**What you have to do:** Start at the line with "(** ** Provisioning *)" in the records below, stop at the line with "Definition announce (event_type", and return every line in that span exactly, the two end lines included.

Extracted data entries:
Definition write_and_replace (temporary target : Path) (payload : list byte) : M unit :=
  file ← on_disk (sys_create_new os CreateFailed temporary);
  on_disk (sys_write_all os WriteFailed file payload) ;;
  there ← on_disk (sys_exists os PermissionsFailed target);
  (if (there : bool) then on_disk (sys_effectless os PermissionsFailed) else mret tt) ;;
  on_disk (sys_sync os SyncFailed file) ;;
  on_disk (sys_rename os RenameFailed temporary target) ;;
  handle ← on_disk (sys_open_write os SyncTargetFailed target);
  on_disk (sys_sync os SyncTargetFailed handle) ;;
  sync_parent_directory target.

Definition temp_name (name : list byte) (sequence : Z) : list byte :=
  txt "." ++ lossy name ++ txt ".dfim-recovery-" ++ to_string pid ++ txt "-" ++ to_string sequence ++ txt ".tmp".

(** [let _ = fs::remove_file(..)] when the result is an error *)
Definition cleanup (temporary : Path) (m : M unit) : M unit := fun s =>
  match m s with
  | (Err e, s') => (Err e, snd (on_disk (sys_remove os CreateFailed temporary) s'))
  | r => r
  end.

Definition atomic_replace (target : Path) (payload : list byte) : M unit :=
  dir ← lift (match parent target with
              | Some d => if is_empty_path d then Err (NoParent target) else Ok d
              | None => Err (NoParent target)
              end);
  name ← lift (ok_or (file_name target) (NoFileName target));
  sequence ← fetch_add;
  let temporary := join dir (temp_name name sequence) in
  cleanup temporary (write_and_replace temporary target payload).

Definition recover_target_atomically (request : RecoveryRequest) : M RecoveryReport :=
  image ← read_non_empty request.(recovery_image);
  sidecar ← read_non_empty request.(recovery_sidecar);
  pre ← lift (map_err AuthorizationFailed (validate_signed_boot_image_v2 image sidecar request.(policy)));
  atomic_replace request.(target_sidecar) sidecar ;;
  atomic_replace request.(target) image ;;
  restored_image ← read_non_empty request.(target);
  restored_sidecar ← read_non_empty request.(target_sidecar);
  post ← lift (map_err PostVerificationFailed
                 (validate_signed_boot_image_v2 restored_image restored_sidecar request.(policy)));
  if negb (pre.(vs_release_counter) =? post.(vs_release_counter)) ||
     negb (bytes_eqb pre.(vs_key_id) post.(vs_key_id)) ||
     negb (bytes_eqb pre.(vs_boot).(vb_merkle_root) post.(vs_boot).(vb_merkle_root))
  then lift (Err IdentityDiffers)
  else mret {| r_release_counter := post.(vs_release_counter); r_key_id := post.(vs_key_id);
               restored_bytes := zlen restored_image; r_merkle_root := post.(vs_boot).(vb_merkle_root) |}.
End model.

(** ** Replacing one file *)

Lemma is_tmp_join d name : is_tmp (join d (name ++ txt ".tmp")) = true.
Proof.
  unfold is_tmp, join. cbn [snd fst]. rewrite last_snoc. apply bytes_eqb_eq.
  rewrite length_app. change (length (txt ".tmp")) with 4%nat.
  replace (length name + 4 - 4)%nat with (length name) by lia. apply drop_app_length.
Qed.
(** A flip changes bit 0 of one byte. *)
Lemma flip_device_Ok unix offset s u s' : 0 <= offset -> flip_bit_at_offset d unix offset s = (Ok u, s') ->
  exists b, s.(dev_bytes) !! Z.to_nat offset = Some b /\
    s'.(dev_bytes) = <[Z.to_nat offset := z2b (Z.lxor (b2z b) 1)]> s.(dev_bytes).
Proof.
  intros Ho. unfold flip_bit_at_offset. destruct unix; [|done]. unfold flip_bit_at_offset_direct, DIRECT_IO_ALIGN.
  intros (st & s1 & [Hst ->]%stm_lift_Ok & Hr)%stm_bind_Ok. unfold mul_usize in Hst. destruct (_ <=? _); [|done].
  injection Hst as Hst. pose proof (Z.div_mod offset 4096). pose proof (Z.mod_pos_bound offset 4096).
  apply stm_bind_Ok in Hr as (ins & s1 & [Hins ->]%stm_lift_Ok & Hr). unfold sub_usize in Hins.
  destruct (_ <=? _); [|done]. injection Hins as Hins.
  apply stm_bind_Ok in Hr as (u1 & s2 & H2%dev_try_Ok & Hr).
  apply stm_bind_Ok in Hr as (buf & s3 & (H3 & _ & k & Hbuf)%aligned_buffer_Ok & Hr); [|lia].
  apply stm_bind_Ok in Hr as (u2 & s4 & H4%dev_try_Ok & Hr).
  apply stm_bind_Ok in Hr as (sec & s5 & Hrd & Hr).
  apply stm_bind_Ok in Hr as (b & s6 & [Hb ->]%stm_lift_Ok & Hr).
  apply stm_bind_Ok in Hr as (sec' & s6 & [Hsec ->]%stm_lift_Ok & Hr).
  apply stm_bind_Ok in Hr as (u3 & s7 & H7%dev_try_Ok & Hr).
  apply stm_bind_Ok in Hr as (u4 & s8 & Hw & H8%dev_try_Ok).
  assert (Hlb : length buf = 4096%nat) by (rewrite Hbuf, length_fmap, zlen_range_nat; done).
  unfold dev_read_exact, dev_call in Hrd. destruct (dev_fault d (dev_calls s4)); [done|].
  destruct (Z.leb_spec (st + zlen buf) (zlen (dev_bytes s4))) as [Hfit|]; [|done]. injection Hrd as Hsec0 <-.
  cbn [dev_bytes] in H7. rewrite H4, H3, H2 in *. clear s2 s3 s4 H2 H3 H4.
  unfold index in Hb. rewrite (proj2 (Z.leb_le 0 ins)) in Hb by lia.
  rewrite Hlb in Hsec0. rewrite <- Hsec0 in Hb.
  unfold zlen in Hfit. rewrite Hlb in Hfit.
  assert (Hat : dev_bytes s !! Z.to_nat offset = Some b).
  { destruct (_ !! Z.to_nat ins) as [b'|] eqn:Hl in Hb; [|done]. injection Hb as <-.
    rewrite lookup_take_lt, lookup_drop in Hl by lia.
    by replace (Z.to_nat st + Z.to_nat ins)%nat with (Z.to_nat offset) in Hl by lia. }
  exists b. split; [done|]. unfold store in Hsec. destruct (_ && _); [|done]. injection Hsec as Hsec.
  assert (Hls' : length sec' = 4096%nat) by (rewrite <- Hsec, <- Hsec0, length_insert, length_take, length_drop; lia).
  unfold dev_write_all, dev_call in Hw. rewrite H7 in Hw. destruct (dev_fault d (dev_calls s7)); [done|].
  rewrite (proj2 (Z.leb_le _ _)) in Hw by (unfold zlen; lia). injection Hw as _ <-. cbn [dev_bytes] in H8. rewrite H8.
  rewrite take_ge by (unfold zlen; lia). rewrite <- Hsec, <- Hsec0, splice_window by lia. f_equal. lia.
Qed.
End device_lemmas.
(* ===== verification/Commands.v ===== *)
(** * Commands: the provisioner

    Models the commands of [dfim_cli_provisioner/src/main.rs]: provisioning (versions 1 and
    2), recovery, the rollback payload, the attestation files, enrolment and quotes, and the
    dispatch of [main] with the exit status of each command.

    A command is a computation on the shell of [Shell]; [Cli] is what [clap] parsed.

    The theorems show that what [provision-v2] wrote, [verify-v2] accepts; that a dry run
    and a failed check leave every file alone; that recovery through the command line is
    audited; and that the attestation files written here are the ones the verifier reads. *)

From stdpp Require Import base list numbers option strings gmap.
From Stdlib Require Import ZArith Lia Strings.Byte.
From S2P Require Import Prelude Crypto Core Merkle BlockStream StateDb Pipeline SignedManifest Rollback Json Telemetry HostInit.
From S2P Require Import Attestation Tpm Files Recovery Shell Verify Device.

Record ProvisionV2Args := {
  p2_target : Path;
  p2_output : option Path;
  p2_signing_key : Path;
  p2_key_id : list byte;
  p2_release_counter : Z;
  p2_dry_run : bool;
  p2_extend_tpm : bool;
  p2_format : Report.OutputFormat
}.

(** The subcommands, with their arguments *)
Inductive Commands :=
| CVerify (target : Path) (state : option Path)
| CVerifyV2 (target : Path) (state : option Path) (public_key key_id : list byte) (minimum_release : Z)
| CRecoverV2 (target : Path) (state : option Path) (recovery_image recovery_sidecar : Path) (public_key key_id : list byte)
    (minimum_release : Z)
| CProvision (target : Path) (output : option Path) (dry_run extend_tpm : bool)
| CProvisionV2 (target : Path) (output : option Path) (signing_key : Path) (key_id : list byte) (release_counter : Z)
    (dry_run extend_tpm : bool)
| CRollbackPayload (key_id : list byte) (minimum_release : Z) (output : Path)
| CAttestationChallenge (nonce : list byte) (release_counter policy_generation : Z) (merkle_root : list byte) (output : Path)
| CAttestationPolicy (ak_public_key : list byte) (minimum_release policy_generation : Z) (merkle_root : list byte)
    (pcr_values output : Path)
| CAttestationVerify (challenge evidence policy : Path)
| CAttestationEnroll (private_blob public_blob ak_public_key : Path)
| CAttestationQuote (challenge private_blob public_blob output : Path)
| CRawStress (args : RawStressArgs).

Record Cli := {
  cli_command : option Commands;
  cli_target : option Path;
  cli_output : option Path;
  cli_dry_run : bool;
  cli_extend_tpm : bool;
  cli_format : list byte
}.

Section model.
Context `{HashOps, SigOps}.
Context (h : Host).

(** ** Provisioning *)

(** The end of both provisioning commands: the audit event and the JSON report *)
Definition announce (event_type : Audit.EventType) (command : list byte) (target : Path) (format : Report.OutputFormat)
    (release_counter : option Z) (merkle_root : list byte) (bytes : Z) (dry_run : bool) : Cmd unit :=
  emit_provision_event h target event_type Audit.Success release_counter (Some merkle_root) dry_run ;;
  write_command_json h command target format (txt "success") (Some merkle_root) release_counter (Some bytes) dry_run.

Definition run_provision_v2 (args : ProvisionV2Args) : Cmd unit :=
  lift (run_integrity_gates args.(p2_target)) ;;
  if args.(p2_release_counter) =? 0 then lift (Err ReleaseZero)
  else
    target ← canonical_file h args.(p2_target);
    image ← on_files (sys_read h.(h_os) (CannotRead target) target);
    lift (map_dfim_error (assert_image_bounds (zlen image))) ;;
    private_key ← read_private_key h args.(p2_signing_key);
    key_id ← lift (decode_hex_exact 16 args.(p2_key_id));
    sidecar ← lift (map_dfim_error (build_signed_boot_sidecar_v2 image private_key key_id args.(p2_release_counter)));
    public ← lift (map_dfim_error (public_key_sec1_from_private private_key));
    let policy := {| public_key_sec1 := public; expected_key_id := key_id;
                     SignedManifest.minimum_release := args.(p2_release_counter) |} in
    validated ← lift (map_dfim_error (validate_signed_boot_image_v2 image sidecar policy));
    let root := validated.(vs_boot).(vb_merkle_root) in
    (if args.(p2_extend_tpm) then extend_merkle_to_tpm h root else mret tt) ;;
    if args.(p2_dry_run) then
      announce Audit.ProvisionV2 (txt "provision_v2") target args.(p2_format) (Some validated.(vs_release_counter)) root
        (zlen image) true
    else
      let output := default (default_sidecar_path target) args.(p2_output) in
      write_output h output sidecar ;;
      announce Audit.ProvisionV2 (txt "provision_v2") target args.(p2_format) (Some validated.(vs_release_counter)) root
        (zlen image) false.

Definition run_provision (target : Path) (output : option Path) (dry_run extend_tpm : bool) (format : Report.OutputFormat) :
    Cmd unit :=
  lift (run_integrity_gates target) ;;
  target ← canonical_file h target;
  image ← on_files (sys_read h.(h_os) (CannotRead target) target);
  if zlen image =? 0 then lift (Err (EmptyInputFile target))
  else
    lift (map_dfim_error (assert_image_bounds (zlen image))) ;;
    sidecar ← lift (map_dfim_error (build_boot_sidecar image));
    manifest ← lift (map_dfim_error (parse_boot_manifest sidecar));
    validated ← lift (map_dfim_error (validate_boot_image image manifest));
    let root := validated.(vb_merkle_root) in
    (if extend_tpm then extend_merkle_to_tpm h root else mret tt) ;;
    if dry_run then announce Audit.ProvisionV1 (txt "provision_v1") target format None root (zlen image) true
    else
      let output := default (default_sidecar_path target) output in
      write_output h output sidecar ;;
      announce Audit.ProvisionV1 (txt "provision_v1") target format None root (zlen image) false.

(** ** Files for the firmware and the remote verifier *)

Definition read_exact_file (n : Z) (path : Path) : Cmd (list byte) :=
  bytes ← on_files (sys_read h.(h_os) (CannotRead path) path);
  if negb (zlen bytes =? n) then lift (Err (WrongFileLength path)) else mret bytes.

Definition write_rollback_payload (key_id : list byte) (minimum_release : Z) (output : Path) : Cmd unit :=
  id ← lift (decode_hex_exact 16 key_id);
  payload ← lift (map_dfim_error (build_rollback_baseline id minimum_release));
  on_files (sys_write h.(h_os) (CannotWrite output) output payload).

Definition write_attestation_challenge (nonce : list byte) (release_counter policy_generation : Z) (merkle_root : list byte)
    (output : Path) : Cmd unit :=
  if (release_counter =? 0) || (policy_generation =? 0) then lift (Err CountersZero)
  else
    nonce ← lift (decode_hex_exact 32 nonce);
    root ← lift (decode_hex_exact 32 merkle_root);
    encoded ← lift (map_err Attest (encode_attestation_challenge
      {| nonce := nonce; ch_release_counter := release_counter; ch_policy_generation := policy_generation;
         ch_merkle_root := root |}));
    on_files (sys_write h.(h_os) (CannotWrite output) output encoded).

Definition write_attestation_policy (ak_public_key : list byte) (minimum_release policy_generation : Z)
    (merkle_root : list byte) (pcr_values_path output : Path) : Cmd unit :=
  if (minimum_release =? 0) || (policy_generation =? 0) then lift (Err CountersZero)
  else
    raw_pcrs ← read_exact_file (ATTESTED_PCR_COUNT * 32) pcr_values_path;
    values ← lift (foldM (fun values index => v ← slice raw_pcrs (index * 32) (index * 32 + 32); Ok (values ++ [v])) []
                     (range 0 ATTESTED_PCR_COUNT));
    ak ← lift (decode_hex_exact 33 ak_public_key);
    root ← lift (decode_hex_exact 32 merkle_root);
    encoded ← lift (map_err Attest (encode_attestation_policy
      {| ak_public_key_sec1 := ak; expected_pcr_values := values; minimum_release := minimum_release;
         expected_policy_generation := policy_generation; expected_merkle_root := root |}));
    lift (map_err Attest (parse_attestation_policy encoded)) ;;
    on_files (sys_write h.(h_os) (CannotWrite output) output encoded).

**Solution below:**
(** ** Provisioning *)

(** The end of both provisioning commands: the audit event and the JSON report *)
Definition announce (event_type : Audit.EventType) (command : list byte) (target : Path) (format : Report.OutputFormat)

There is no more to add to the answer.